21 of 23 people found the following review helpful
The ultimate pop album,
By A Customer
This review is from: Revolver (Audio CD)
Revolver has always played second fiddle to the Beatles' famous masterpiece, Sgt Pepper. It is true to say that Revolver does not have the same cohesiveness of its successor (nor does it have that song to end all songs, A Day in the Life), but in general, Revolver has the better tunes.
It starts with the proto-punk satire of Taxman (famously "borrowed" by the Jam in "Start"), only to follow with the wintry strings and tragedic lyrics of Eleanor Rigby. The album then varies between early psychadelia (I'm Only Sleeping), Indian ragga (Love You To), childhood singalong (Yellow Submarine) and soul (Got to Get You Into My Life). Here, There and Everywhere is one of the Fabs' most beautiful songs (although their own version is a little sickly) and For No-One is a hidden gem, perhaps one of MacCartney's 5 best songs.
She Said, She Said, Good Day Sunshine, And Your Bird Can Sing - all add to the summery, West-coast vibe of the album, and then something weird happens.

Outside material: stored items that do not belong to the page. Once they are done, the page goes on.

(** * jquants-api-client: credentials, configuration, date ranges, data
    requests and range fetches

    A shallow embedding of [jquantsapi/client_json.py] and of the range
    fetches of [jquantsapi/client.py].  Timestamps are integers counting
    microseconds, which is the resolution of Python's [datetime]; a
    calendar day is held as its proleptic Gregorian ordinal, the number
    [date.toordinal()] returns and on which [datetime + timedelta] works.
    Strings are byte strings, so the digits seen by [strptime] are the ASCII
    ones. *)

From Stdlib Require Import ZArith String Ascii Bool Lia.
From stdpp Require Import base option list gmap strings.

Local Open Scope Z_scope.

(** ** Exceptions raised by the modelled code *)

Inductive exn : Type :=
| TypeError
| ValueError
| OverflowError
| KeyError
| HTTPError (status_code : Z)
| ConnectionError
| TokenAuthRefreshBadRequestException (status_code : Z)
| RetryError (last : exn).

Inductive result (A : Type) : Type :=
| Ok (a : A)
| Raise (e : exn).
Arguments Ok {A} a.
Arguments Raise {A} e.

(** ** The calendar of Python's [datetime] module *)

Module Calendar.

Definition MINYEAR : Z := 1.
Definition MAXYEAR : Z := 9999.
Definition _MAXORDINAL : Z := 3652059.

Definition _is_leap (year : Z) : bool :=
  (year mod 4 =? 0) && (negb (year mod 100 =? 0) || (year mod 400 =? 0)).

Definition _days_before_year (year : Z) : Z :=
  let y := year - 1 in y * 365 + y / 4 - y / 100 + y / 400.

Definition _DAYS_IN_MONTH : list Z :=
  [-1; 31; 28; 31; 30; 31; 30; 31; 31; 30; 31; 30; 31].

Definition _DAYS_BEFORE_MONTH : list Z :=
  [-1; 0; 31; 59; 90; 120; 151; 181; 212; 243; 273; 304; 334].

Definition _days_in_month (year month : Z) : Z :=
  if (month =? 2) && _is_leap year then 29
  else nth (Z.to_nat month) _DAYS_IN_MONTH 0.

Definition _days_before_month (year month : Z) : Z :=
  nth (Z.to_nat month) _DAYS_BEFORE_MONTH 0
  + (if (2 <? month) && _is_leap year then 1 else 0).

Definition _ymd2ord (year month day : Z) : Z :=
  _days_before_year year + _days_before_month year month + day.

Definition _DI400Y : Z := 146097.
Definition _DI100Y : Z := 36524.
Definition _DI4Y : Z := 1461.

Definition _ord2ymd (ordinal : Z) : Z * Z * Z :=
  let n := ordinal - 1 in
  let n400 := n / _DI400Y in
  let n := n mod _DI400Y in
  let year := n400 * 400 + 1 in
  let n100 := n / _DI100Y in
  let n := n mod _DI100Y in
  let n4 := n / _DI4Y in
  let n := n mod _DI4Y in
  let n1 := n / 365 in
  let n := n mod 365 in
  let year := year + n100 * 100 + n4 * 4 + n1 in
  if (n1 =? 4) || (n100 =? 4) then (year - 1, 12, 31)
  else
    let leapyear := (n1 =? 3) && (negb (n4 =? 24) || (n100 =? 3)) in
    let month := Z.shiftr (n + 50) 5 in
    let preceding :=
      nth (Z.to_nat month) _DAYS_BEFORE_MONTH 0
      + (if (2 <? month) && leapyear then 1 else 0) in
    let '(month, preceding) :=
      if n <? preceding
      then (month - 1,
            preceding - (nth (Z.to_nat (month - 1)) _DAYS_IN_MONTH 0
                         + (if (month - 1 =? 2) && leapyear then 1 else 0)))
      else (month, preceding) in
    (year, month, n - preceding + 1).

(** The checks of [_check_date_fields]. *)
Definition check_date_fields (year month day : Z) : bool :=
  (MINYEAR <=? year) && (year <=? MAXYEAR)
  && (1 <=? month) && (month <=? 12)
  && (1 <=? day) && (day <=? _days_in_month year month).

End Calendar.

(** ** [datetime] and [timedelta] *)

(** A tzinfo object.  A datetime holds a reference to it, so the object has
    an identity, which [is] compares: [tz_id].  Its [utcoffset(dt)] is asked
    anew for every datetime and may depend on the date and the time of day
    it is given, as it does in a zone with daylight saving time:
    [tz_utcoffset z o t] is the offset from UTC, in microseconds, at time of
    day [t] (in microseconds) of the day of ordinal [o].  (The [fold] that
    tells the two readings of a repeated hour apart is left out; sums of a
    datetime and a timedelta have it at 0.) *)
Record tzinfo_object : Type := mktzinfo {
  tz_id : Z;
  tz_utcoffset : Z -> Z -> Z
}.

Apparently it's only distorted laughter, but what sounds like a flock of seagulls descends from the heavens, a thumping drum-beat starts up and Lennon's highly-compressed vocal commands that you sit up and pay attention. This isn't the happy-chappy mop-tops any more - this is the real deal, the point where they were truly on top of the world. Tomorrow Never Knows is so far ahead of its time that even the cutting-edge Chemical Brothers have shown themselves to be in debt to the piece. From here, the Beatles would go onto Strawberry Fields Forever, the afore-mentioned A Day in the Life and other musical masterpieces. Just think how incredible their transformation was - in 1963 they were singing She Loves You, and just 3 years later they deliver this record. That's the equivalent of Boyzone evolving into Einsturzende Neubauten in a couple of years - no I don't think it'll happen either!
This album would put all but a handful of other bands' greatest hits collections to shame, and yet the Beatles could rustle it up within a couple of months. Listen and be amazed.